Les tensions actuelles entre la Chine et les États-Unis liées à la guerre économique font parfois oublier une autre source de problèmes ; le trafic illégal de drogues de synthèse. Les États-Unis soutiennent que des opiacés produits en usine, de puissants anti-douleurs très consommés par leurs citoyens, seraient fabriqués en chine et vendus depuis ce pays. Le principal de ces antidouleur est le Fentanyl ; il est 50 à 100 fois plus puissant que la morphine. Ce médicament est seulement autorisé aux États-Unis pour le traitement de douleurs extrêmes comme dans des cas de traitement du cancer.

Le Fentanyl : un problème diplomatique

Le président Trump a dénoncé publiquement le rôle de la Chine dans la crise du Fentanyl. De son côté la Chine n’a pas nié l’existence d’un problème. Cependant les autorités ont nié les affirmations que le pays serait le principal producteur. Selon un haut responsable chinois, Yu Haibin de la Commission de Contrôle National des Narcotiques, il n’existe aucune preuve. Selon lui les accusations du président Trump sont inacceptables et irresponsables.

Monsieur Yu avait auparavant mentionné la consommation croissante de drogues aux États-Unis comme le véritable problème. Il a également suggéré qu’un meilleur partage des renseignements avec la Chine serait bénéfique. Il n’y a pas de doute que beaucoup de ces médicaments sont produits en Chine, mais il est difficile de quantifier le problème. Par ailleurs, malgré les accusations la Chine n’a pas attendu pour agir contre ce problème.

Une substance en constante évolution

Ces drogues de synthèse ne sont pas chères à produire. Elles sont vendues par internet et envoyées par la poste. Le paquet entre alors directement aux États-Unis ou passe par les réseaux de trafiquants au Mexique. À leur arrivée elles peuvent être mélangés en très petites doses avec d’autres drogues, mais surtout avec l’héroïne, pour en augmenter la puissance. Selon le Service anti-drogue des États-Unis ; « le Fentanyl est potentiellement mortel, même à très petite dose. Une ingestion d’une quantité aussi faible que 0,25mg peut être fatale ».

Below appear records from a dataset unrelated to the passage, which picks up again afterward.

(* ===== verification/SparseExamples.v ===== *)
(** * Concrete images

    A descriptor on a file in memory, instances of the theorems of the reader
    and the writer on it, and runs of the code on inputs it mishandles. *)

From S2P Require Import Prelude BackedBlock BackedBlockRefine BlockImage BlockListProps.
From S2P Require Import BlockListMove Crc32 OutputFile Sparse SparseFormat SparseWrite.
From S2P Require Import SparseWriteProps PlainWrite SparseRead ReadProps RoundTrip.

#[local] Open Scope Z_scope.
#[local] Open Scope c_scope.

(** ** A file in memory *)

#[export] Instance ram_reader : ReadKernel ram_file := {|
  sys_read _ count k :=
    let data := take (Z.to_nat count) (drop (ram_pos k) (ram_data k)) in
    ((Z.of_nat (length data), data), RamFile (ram_data k) (ram_pos k + length data) (ram_err k));
  sys_lseek _ off w k :=
    let target := off + match w with
      | SEEK_SET => 0 | SEEK_CUR => Z.of_nat (ram_pos k)
      | SEEK_END => Z.of_nat (length (ram_data k)) end in
    if target <? 0 then (-1, k) else (target, RamFile (ram_data k) (Z.to_nat target) (ram_err k));
  rd_errno _ := EINVAL
|}.

#[export, refine] Instance ram_read_file : ReadFile ram_file := {|
  rf_content _ k := ram_data k;
  rf_pos _ k := ram_pos k
|}.
Proof.
  - intros fd count k r data k' Hc [= <- <- <-]. cbn [ram_data ram_pos].
    set (d := drop (ram_pos k) (ram_data k)). split_and!; try done.
    + rewrite length_take. lia.
    + rewrite length_take. destruct (Nat.le_ge_cases (Z.to_nat count) (length d)) as [Hl|Hl].
      * by rewrite Nat.min_l.
      * rewrite Nat.min_r by done. by rewrite !take_ge by lia.
    + intros Ht. apply (f_equal length) in Ht. rewrite length_take in Ht. simpl in Ht.
      destruct d; [done|simpl in Ht; lia].
  - intros fd off w k r k'. simpl. case_match; [lia|]. by intros [= <- <-].
Defined.

Definition ram (data : list byte) : reader ram_file := Reader false (RamFile data 0 false).

Lemma ram_start data : at_pos 3 data 0 (ram data).
Proof. by split. Qed.

(** ** Instances of the theorems *)

Lemma read_all_exact_witness :
  exists r data rd', @read_all _ ram_reader 3 4 (ex_sparse_heap, ram (le 4 77 ++ le 4 5)) =
    Ok ((r, data), (ex_sparse_heap, rd')) /\ r = 0 /\ data = le 4 77.
Proof.
  destruct (read_all_exact 3 (le 4 77 ++ le 4 5) 0 4 ex_sparse_heap (ram (le 4 77 ++ le 4 5)))
    as (r & data & rd' & E & D); [done|apply Nat.le_0_l|reflexivity|].
  exists r, data, rd'. split; [exact E|]. destruct D as (Hr & Hd & _). by split.
Defined.

(** The file of SparseWriteProps.v: a gap, two filled blocks and a partial one. *)
Definition ex_blocks : list ablock := ex_sparse_xs.*2.
Definition ex_image (crc : bool) : list byte :=
  image_bytes 16 64 (file_chunks ex_sparse_input 16 64 ex_blocks crc).
Definition ex_file_input (c : list byte) : input :=
  Input (fun _ => Byte.x00) (fun _ i => nth (Z.to_nat i) c Byte.x00) (fun _ _ => Byte.x00).

Lemma ex_holds fd c : holds fd (ex_file_input c) c.
Proof. intros i x Hx. simpl. rewrite Nat2Z.id. by apply nth_lookup_Some. Qed.

Lemma ex_fills : Forall (whole_fill 16) ex_blocks.
Proof. repeat constructor. Qed.

Lemma ex_runs : no_fill_runs 16 ex_blocks.
Proof. repeat constructor. intros v _ H. discriminate H. Qed.

Lemma sparse_file_import_roundtrip_witness :
  exists res h' rd', @sparse_file_import _ ram_reader bump_allocator 3 false false
      (ex_sparse_heap, ram (ex_image false)) = Ok (res, (h', rd')) /\
    match res with
    | None => exists h0, @malloc bump_allocator h0 = None
    | Some s => same_image ex_sparse_input (ex_file_input (ex_image false)) 16 64 ex_blocks h' s
    end.
Proof.
  apply (@sparse_file_import_roundtrip _ ram_reader _ bump_allocator ex_sparse_input 3 (fun _ => eq_refl)
    (ex_file_input (ex_image false)) 16 64 ex_blocks (ex_image false) []).
  - exact ex_sparse_image.
  - exact ex_fills.
  - exact ex_runs.
  - reflexivity.
  - reflexivity.
  - apply ex_holds.
  - by rewrite app_nil_r.
  - by split.
Defined.

(** The checksum the writer keeps for the file, and the reader's. *)
Definition ex_crc : Z := chunks_crc 16 (plan ex_sparse_input 16 0 ex_blocks (64 / 16)) 0.

Lemma ex_crc_range : 0 <= ex_crc < 2 ^ 32.
Proof. vm_compute. split; [discriminate|reflexivity]. Qed.

Lemma ex_crc_differs :
  (ex_crc =? sparse_crc32 0 (bytes_of (image_byte ex_sparse_input 16 ex_blocks) 64)) = false.
Proof. vm_compute. reflexivity. Qed.

Lemma ex_image_small crc : Z.of_nat (length (ex_image crc)) < 2 ^ 62.
Proof. destruct crc; vm_compute; reflexivity. Qed.

Lemma ex_image_crc :
  ex_image true = image_bytes 16 64
    (plan ex_sparse_input 16 0 ex_blocks (64 / 16) ++ [CrcChunk ex_crc]) ++ [].
Proof. symmetry. apply app_nil_r. Qed.

Lemma sparse_file_import_checks_crc_witness :
  exists res h' rd', @sparse_file_import _ ram_reader bump_allocator 3 false true
      (ex_sparse_heap, ram (ex_image true)) = Ok (res, (h', rd')) /\
    ((res = None /\ exists h0, @malloc bump_allocator h0 = None) \/ res = None).
Proof.
  destruct (@sparse_file_import_checks_crc _ ram_reader _ bump_allocator ex_sparse_input 3 (fun _ => eq_refl)
    (ex_file_input (ex_image true)) 16 64 ex_blocks (ex_image true) [] ex_sparse_image ex_fills ex_runs
    eq_refl (ex_image_small true) (ex_holds _ _) ex_crc ex_sparse_heap (ram (ex_image true)) false
    ex_image_crc ex_crc_range (ram_start _)) as (res & h' & rd' & E & D).
  exists res, h', rd'. split; [exact E|]. rewrite ex_crc_differs in D. exact D.
Defined.

(** An allocator that never fails. *)
Program Definition total_allocator : Allocator := {|
  malloc h := Some (fresh (dom (cells h)));
  calloc_struct _ := true
|}.
Next Obligation. intros h l [= <-]. apply not_elem_of_dom. apply is_fresh. Qed.

Lemma sparse_file_import_null_crc_witness :
  @sparse_file_import _ ram_reader total_allocator 3 false false (ex_sparse_heap, ram (ex_image true)) = UB.
Proof.
  apply (@sparse_file_import_null_crc _ ram_reader _ total_allocator ex_sparse_input 3 (fun _ => eq_refl)
    (ex_file_input (ex_image true)) 16 64 ex_blocks (ex_image true) [] ex_sparse_image ex_fills ex_runs
    eq_refl (ex_image_small true) (ex_holds _ _) ex_crc ex_sparse_heap (ram (ex_image true)) false
    ex_image_crc ex_crc_range (ram_start _)).
  discriminate.
Defined.

(** ** Inputs the code mishandles *)

(** The state of a reader run, if it returned a file. *)
Definition imported {A} (m : outcome (option sparse_file * A)) : bool :=
  match m with Ok (Some _, _) => true | _ => false end.

(** The bytes [sparse_file_callback] hands to the client. *)
Definition written (s : sparse_file) (crc : bool) (h : heap) : outcome (Z * list byte) :=
  do! r := @sparse_file_callback bump_allocator ex_env _ s true crc collect (h, []) in
  Ok (r.1, r.2.2).

(** Writing a file and importing the bytes: the writer's result, and whether the
    reader accepts them. *)
Definition write_then_import (s : sparse_file) (crc : bool) (h : heap) : outcome (Z * bool) :=
  do! w := written s crc h in
  Ok (w.1, imported (@sparse_file_import _ ram_reader bump_allocator 3 false true (h, ram w.2))).

(** the writer checksums a fill chunk as one block and a don't-care chunk as
    nothing, the reader counts all their blocks: writing a file of a gap, two
    filled blocks and a data block with a checksum succeeds, and importing the bytes
    written with the checksum refuses them; without the checksum chunk they are
    accepted. *)
Theorem written_crc_refused :
  write_then_import ex_sparse true ex_sparse_heap = Ok (0, false) /\
  write_then_import ex_sparse false ex_sparse_heap = Ok (0, true).
Proof. split; vm_compute; reflexivity. Qed.

(** A plain file of [n] zero bytes. *)
Definition zero_file (n : nat) : reader ram_file := ram (zeros n).

(** a plain file whose size is not a multiple of the block size is imported,
    its last block shorter than the others, but writing the result fails the
    assertion [pad >= 0] in [write_all_blocks]: [img2simg] aborts on it. *)
Theorem unaligned_image_aborts :
  (do! r := @sparse_file_import_auto _ ram_reader bump_allocator 3 false false
     (Heap ∅ 1%positive 0, zero_file 5) in
   match r with
   | (Some s, (h, _)) => written s false h
   | (None, _) => Ok (0, [])
   end) = Abort.
Proof. vm_compute. reflexivity. Qed.

(** A sparse image with three fill chunks of one block each. *)
Definition fill_image (u v w : Z) : list byte :=
  image_bytes 16 48 [Fill 1 u; Fill 1 v; Fill 1 w].

(** two fill chunks with the same value in a row make the reader use a freed
    block when it adds the chunk after them; with other values the same image
    is imported. *)
Theorem import_adjacent_fills_use_after_free :
  @sparse_file_import _ ram_reader bump_allocator 3 false false (Heap ∅ 1%positive 0, ram (fill_image 7 7 8)) = UB /\
  imported (@sparse_file_import _ ram_reader bump_allocator 3 false false
    (Heap ∅ 1%positive 0, ram (fill_image 7 9 8))) = true.
Proof. split; vm_compute; reflexivity. Qed.

(** The block size of the header is not checked: an image with block size 0
    and a raw chunk divides by zero. *)
Theorem import_zero_block_size_divides_by_zero :
  @sparse_file_import _ ram_reader bump_allocator 3 false false
    (Heap ∅ 1%positive 0, ram (sparse_header_bytes (SparseHeader SPARSE_HEADER_MAGIC 1 0 28 12 0 0 1 0) ++
      chunk_header_bytes (ChunkHeader CHUNK_TYPE_RAW 0 0 12))) = UB.
Proof. vm_compute. reflexivity. Qed.
(* ===== verification/P256Props.v ===== *)
(** * Arithmetic modulo the constants of P-256

    Each routine of p256.c computes the integer operation its comment names, on
    the value of its digits. *)

From Stdlib Require Import Znumtheory.
From S2P Require Import Prelude Words P256.

#[local] Open Scope Z_scope.
#[local] Open Scope c_scope.

(** A [p256_int]: eight digits. *)
Definition p256 (a : p256_int) : Prop := words a /\ length a = 8%nat.

Lemma p256_range a : p256 a -> 0 <= val a < 2 ^ 256.
Proof. intros [W L]. pose proof (val_range a W) as H. by rewrite L in H. Qed.

Lemma p256_ext a b : p256 a -> p256 b -> val a = val b -> a = b.
Proof. intros [Wa La] [Wb Lb]. apply val_inj; congruence. Qed.

(** ** Loops over digits *)

Lemma digit_loop_u64 terms : forall acc,
  Forall (fun x => 0 <= x <= 2 ^ 64 - 2 ^ 32) terms -> 0 <= acc < 2 ^ 32 ->
  let '(out, last) := digit_loop u64 terms acc in
  words out /\ length out = length terms /\ 0 <= last < 2 ^ 32 /\
  val out + radix (length terms) * last = acc + val terms.
Proof.
  induction terms as [|x terms IH]; intros acc Ht Ha; cbn [digit_loop].
  - split_and!; [constructor|done|lia|lia|]. cbn [val length]. rewrite radix_0. lia.
  - apply Forall_cons in Ht as [Hx Ht]. rewrite u64_small by lia.
    specialize (IH (Z.shiftr (acc + x) 32) Ht (shiftr32_range (acc + x) (2 ^ 32) ltac:(lia))).
    destruct (digit_loop u64 terms _) as [out last]. destruct IH as (W & L & Hl & E).
    split_and!; [apply words_cons; split; [apply u32_range|done]|simpl; lia|lia|lia|].
    cbn [val length]. rewrite radix_S. pose proof (digit_carry (acc + x)). lia.
Qed.

Lemma digit_loop_i64 terms : forall acc,
  Forall (fun x => - 2 ^ 32 < x < 2 ^ 32) terms -> -1 <= acc <= 0 ->
  let '(out, last) := digit_loop i64 terms acc in
  words out /\ length out = length terms /\ -1 <= last <= 0 /\
  val out + radix (length terms) * last = acc + val terms.
Proof.
  induction terms as [|x terms IH]; intros acc Ht Ha; cbn [digit_loop].
  - split_and!; [constructor|done|lia|lia|]. cbn [val length]. rewrite radix_0. lia.
  - apply Forall_cons in Ht as [Hx Ht]. rewrite i64_small by lia.
    assert (-1 <= Z.shiftr (acc + x) 32 <= 0) as Hs.
    { rewrite Z.shiftr_div_pow2 by lia. Z.div_mod_to_equations; lia. }
    specialize (IH _ Ht Hs).
    destruct (digit_loop i64 terms _) as [out last]. destruct IH as (W & L & Hl & E).
    split_and!; [apply words_cons; split; [apply u32_range|done]|simpl; lia|lia|lia|].
    cbn [val length]. rewrite radix_S. pose proof (digit_carry (acc + x)). lia.
Qed.

(** A sum of digit terms that is linear in two arrays. *)
Definition linear (g : Z -> Z -> Z) (u v : Z) : Prop :=
  forall x y, 0 <= y < 2 ^ 32 -> g x y = u * x + v * y.

Lemma val_zip_with g u v a b : linear g u v -> words b ->
  length a = length b -> val (zip_with g a b) = u * val a + v * val b.
Proof.
  intros Hg. revert b. induction a as [|x a IH]; intros [|y b] Wb Hl; simpl in Hl; try lia; cbn [zip_with val]; [lia|].
  apply words_cons in Wb as [Hy Wb]. rewrite Hg, IH by (done || lia). ring.
Qed.

Lemma words_zip_with (P : Z -> Prop) (g : Z -> Z -> Z) a b :
  (forall x y, 0 <= x < 2 ^ 32 -> 0 <= y < 2 ^ 32 -> P (g x y)) -> words a -> words b ->
  Forall P (zip_with g a b).
Proof.
  intros Hg. revert b. induction a as [|x a IH]; intros [|y b] Wa Wb; cbn [zip_with]; try constructor.
  - apply words_cons in Wa as [? _], Wb as [? _]. by apply Hg.
  - apply words_cons in Wa as [_ ?], Wb as [_ ?]. by apply IH.
Qed.

(** The loops of this file, on arrays of eight digits followed by others. *)
Lemma at_front_app out c1 c2 : length out = length c1 -> at_front out (c1 ++ c2) = out ++ c2.
Proof. intros E. unfold at_front. by rewrite drop_app_length'. Qed.

Lemma zip_with_front (g : Z -> Z -> Z) c1 c2 a : length c1 = length a -> zip_with g (c1 ++ c2) a = zip_with g c1 a.
Proof.
  revert a. induction c1 as [|x c1 IH]; intros [|y a] E; simpl in E; try lia; cbn [app zip_with]; [by destruct c2|].
  f_equal. apply IH. lia.
Qed.

(** The two kinds of loops, on two integers of eight digits. *)
Definition ranged (lo hi : Z) (g : Z -> Z -> Z) : Prop :=
  forall x y, 0 <= x < 2 ^ 32 -> 0 <= y < 2 ^ 32 -> lo <= g x y <= hi.

Lemma add_loop g u v c a : linear g u v -> ranged 0 (2 ^ 64 - 2 ^ 32) g -> p256 c -> p256 a ->
  exists out carry, digit_loop u64 (zip_with g c a) 0 = (out, carry) /\
  p256 out /\ 0 <= carry < 2 ^ 32 /\ val out + 2 ^ 256 * carry = u * val c + v * val a.
Proof.
  intros Hg Hr [Wc Lc] [Wa La].
  pose proof (digit_loop_u64 (zip_with g c a) 0 (words_zip_with _ g c a Hr Wc Wa) ltac:(lia)) as H.
  destruct (digit_loop u64 _ _) as [out carry]. destruct H as (W & L & Hl & E). exists out, carry.
  rewrite length_zip_with, Lc, La in L, E. rewrite (val_zip_with g u v) in E by (done || congruence).
  split_and!; try done; lia.
Qed.

Lemma sub_loop g u v c a : linear g u v -> ranged (1 - 2 ^ 32) (2 ^ 32 - 1) g -> p256 c -> p256 a ->
  exists out borrow, digit_loop i64 (zip_with g c a) 0 = (out, borrow) /\
  p256 out /\ -1 <= borrow <= 0 /\ val out + 2 ^ 256 * borrow = u * val c + v * val a.
Proof.
  intros Hg Hr [Wc Lc] [Wa La].
  assert (Forall (fun x => - 2 ^ 32 < x < 2 ^ 32) (zip_with g c a)) as Hf.
  { apply words_zip_with; [|done..]. intros x y Hx Hy. specialize (Hr x y Hx Hy). lia. }
  pose proof (digit_loop_i64 (zip_with g c a) 0 Hf ltac:(lia)) as H.
  destruct (digit_loop i64 _ _) as [out borrow]. destruct H as (W & L & Hl & E). exists out, borrow.
  rewrite length_zip_with, Lc, La in L, E. rewrite (val_zip_with g u v) in E by (done || congruence).
  split_and!; try done; lia.
Qed.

Il est également relativement facile d’altérer sa structure chimique pour produire des substances similaires ; les Fentanyl analogues. Ceci permet de contourner les contrôles légaux. Selon le bureau des Nations-Unies pour la drogue et le crime ; « les possibilités innombrables de créer de nouveaux composants par de petits changements dans la structure chimique pose un problème croissant dans le contrôle international du commerce d’opiacés ».

Un problème international

Les États-Unis sont de plus en plus inquiets de la consommation d’opiacés comme drogue. Ils ont désormais classé tous les produits liés au Fentanyl dans la liste des drogues les plus dangereuses. Dans sa déposition devant le Congrès la secrétaire d’état adjoint Kirsten Madison a décrit la situation comme « la plus grave crise liée à la drogue » que le pays ait jamais connu. Selon elle en 2017 plus de 40 % des 72 000 morts par overdoses aux EU sont liés au Fentanyl. Cependant le problème est aussi en augmentation en Europe et au Canada.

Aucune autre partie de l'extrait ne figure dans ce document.